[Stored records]
____________________

(** ** Mapping a user page *)

Lemma map_page s L pgdir T U n f perm :
  space s L pgdir T U -> 0 <= n < UPAGES -> U !! n = None -> page_ok f -> f ∉ L -> ~ owns pgdir T U f -> 0 <= perm < 4096 ->
  exists r s' L' T', mappages pgdir (n * 4096) PGSIZE (V2P f) perm s = Ok r s'
    /\ extends kend PHYSTOP s L T s' L' T' pgdir /\ same_kernel (kmem_mem s) T (kmem_mem s') T'
    /\ ((r = 0 /\ space s' L' pgdir T' (<[n := (f, Z.lor perm 1)]> U)) \/ (r = -1 /\ L' = [] /\ space s' L' pgdir T' U)).
Proof.
  intros HS Hn Hu Hf HfL Hfo Hperm. pose proof HS as [HI HT Ho Hpg Hfl Hinj Hpte]. destruct (page_number n Hn) as [Hva Hdiv].
  destruct (V2P_page kend PHYSTOP Hkend f Hf) as (_ & Hfm & Hf0 & Hf1).
  assert (npages (n * 4096) PGSIZE = 1) as Hnp by (unfold npages, PGSIZE; Z.div_mod_to_equations; lia).
  assert ((n * 4096 + PGSIZE - 1) / 4096 = n) as Hlast by (unfold PGSIZE; Z.div_mod_to_equations; lia).
  destruct (mappages_spec kend PHYSTOP Hkend s L T pgdir (n * 4096) PGSIZE (V2P f) perm HI HT Ho) as (r & s' & L' & T' & j & E & X & _ & Hm & Hr);
    [unfold PGSIZE, UPAGES in *; lia .. | assumption | assumption | rewrite Hnp; lia | assumption | |].
  { intros v Hv. rewrite Hdiv, Hlast in Hv. assert (0 <= v < 2 ^ 32) as Hv32 by (unfold UPAGES in *; Z.div_mod_to_equations; lia).
    assert (pte (kmem_mem s) T v = pte (kmem_mem s) T (n * 4096)) as ->.
    { unfold pte. rewrite !PDX_div, !PTX_mod by assumption. replace (v / 4096) with n by lia. rewrite Hdiv. reflexivity. }
    rewrite Hpte, Hu by exact Hn. reflexivity. }
  rewrite Hdiv, Hnp in *. exists r, s', L', T'.
  assert (forall g, ~ (exists x, T !! x = Some g) -> g ∉ L -> forall x p, T' !! x = Some p -> g <> p) as Hnt.
  { intros g Hg1 Hg2 x p Hp ->. destruct (ex_new _ _ _ _ _ _ _ _ _ X x p Hp) as [H | H]; [apply Hg1; eauto | exact (Hg2 H)]. }
  assert (forall g, g ∉ L -> g ∉ L') as Hnl by (intros g Hg HgL; apply Hg; exact (elem_of_suffix _ _ _ (ex_free _ _ _ _ _ _ _ _ _ X) HgL)).
  assert (same_kernel (kmem_mem s) T (kmem_mem s') T') as Hker.
  { intros va Hv. rewrite Hm by (unfold KERNBASE in *; lia).
    destruct (Z.ltb_spec va (n * 4096 + j * 4096)); [|rewrite andb_false_r; reflexivity]. unfold KERNBASE, UPAGES in *. lia. }
  split_and!; [exact E | exact X | exact Hker|].
  assert (forall n' f' k', U !! n' = Some (f', k') -> page_ok f' /\ (f' ∉ L') /\ f' <> pgdir /\ (forall x p, T' !! x = Some p -> f' <> p)) as Hpg'.
  { intros n' f' k' Hn'. destruct (Hpg n' f' k' Hn') as (A & B & D & G). split_and!; auto. apply Hnt; [intros (x & Hx); exact (G x f' Hx eq_refl) | exact B]. }
  destruct Hr as [[-> ->] | (-> & -> & Hj)]; [left | right].
  - split; [reflexivity|]. split; try apply X.
    + intros n' f' k' Hn'. apply lookup_insert_Some in Hn' as [[<- [= <- <-]] | [_ Hn']]; [|exact (Hpg' n' f' k' Hn')].
      split_and!; [exact Hf | apply Hnl, HfL | intros ->; apply Hfo; left; reflexivity | apply Hnt; [intros (x & Hx); apply Hfo; right; left; eauto | exact HfL]].
    + intros n' f' k' Hn'. apply lookup_insert_Some in Hn' as [[<- [= <- <-]] | [_ Hn']]; [|exact (Hfl n' f' k' Hn')].
      split_and!; [apply Hn.. | | |]; try apply (lor_flags_range perm Hperm).
      rewrite <-Z.bit0_mod, Z.lor_spec. change (Z.testbit 1 0) with true. rewrite orb_true_r. reflexivity.
    + intros n1 n2 g k1 k2 H1 H2. apply lookup_insert_Some in H1 as [[<- [= <- <-]] | [Hne1 H1]]; apply lookup_insert_Some in H2 as [[<- E2] | [Hne2 H2]].
      * reflexivity.
      * exfalso. apply Hfo. right. right. eauto.
      * injection E2 as -> _. exfalso. apply Hfo. right. right. eauto.
      * exact (Hinj _ _ _ _ _ H1 H2).
    + intros n' Hn'. destruct (page_number n' Hn') as [Hva' Hdiv']. rewrite Hm, Hdiv' by exact Hva'.
      destruct (Z.eq_dec n' n) as [-> | Hne].
      * rewrite lookup_insert_eq, (proj2 (Z.leb_le _ _)), (proj2 (Z.ltb_lt _ _)) by lia. cbn [andb].
        rewrite Z.sub_diag, Z.add_0_r. apply entry_value; assumption.
      * rewrite lookup_insert_ne by congruence. rewrite <-Hpte by exact Hn'.
        destruct (Z.leb_spec (n * 4096) (n' * 4096)), (Z.ltb_spec (n' * 4096) (n * 4096 + 1 * 4096)); cbn [andb]; (lia || reflexivity).
  - split_and!; [reflexivity.. |]. split; try apply X; try assumption.
    intros n' Hn'. destruct (page_number n' Hn') as [Hva' Hdiv']. rewrite Hm by exact Hva'. rewrite <-Hpte by exact Hn'.
    replace j with 0 by lia. destruct (Z.leb_spec (n * 4096) (n' * 4096)), (Z.ltb_spec (n' * 4096) (n * 4096 + 0 * 4096)); cbn [andb]; (lia || reflexivity).
Qed.
End space.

____________________

:: WHAT IS REQUIRED ::
Go through the data above and find the lines with the word "PGSIZE". Copy each of those lines.

:: ANSWER FOR THIS EXERCISE ::
  exists r s' L' T', mappages pgdir (n * 4096) PGSIZE (V2P f) perm s = Ok r s'
  assert (npages (n * 4096) PGSIZE = 1) as Hnp by (unfold npages, PGSIZE; Z.div_mod_to_equations; lia).
  assert ((n * 4096 + PGSIZE - 1) / 4096 = n) as Hlast by (unfold PGSIZE; Z.div_mod_to_equations; lia).
  destruct (mappages_spec kend PHYSTOP Hkend s L T pgdir (n * 4096) PGSIZE (V2P f) perm HI HT Ho) as (r & s' & L' & T' & j & E & X & _ & Hm & Hr);
    [unfold PGSIZE, UPAGES in *; lia .. | assumption | assumption | rewrite Hnp; lia | assumption | |].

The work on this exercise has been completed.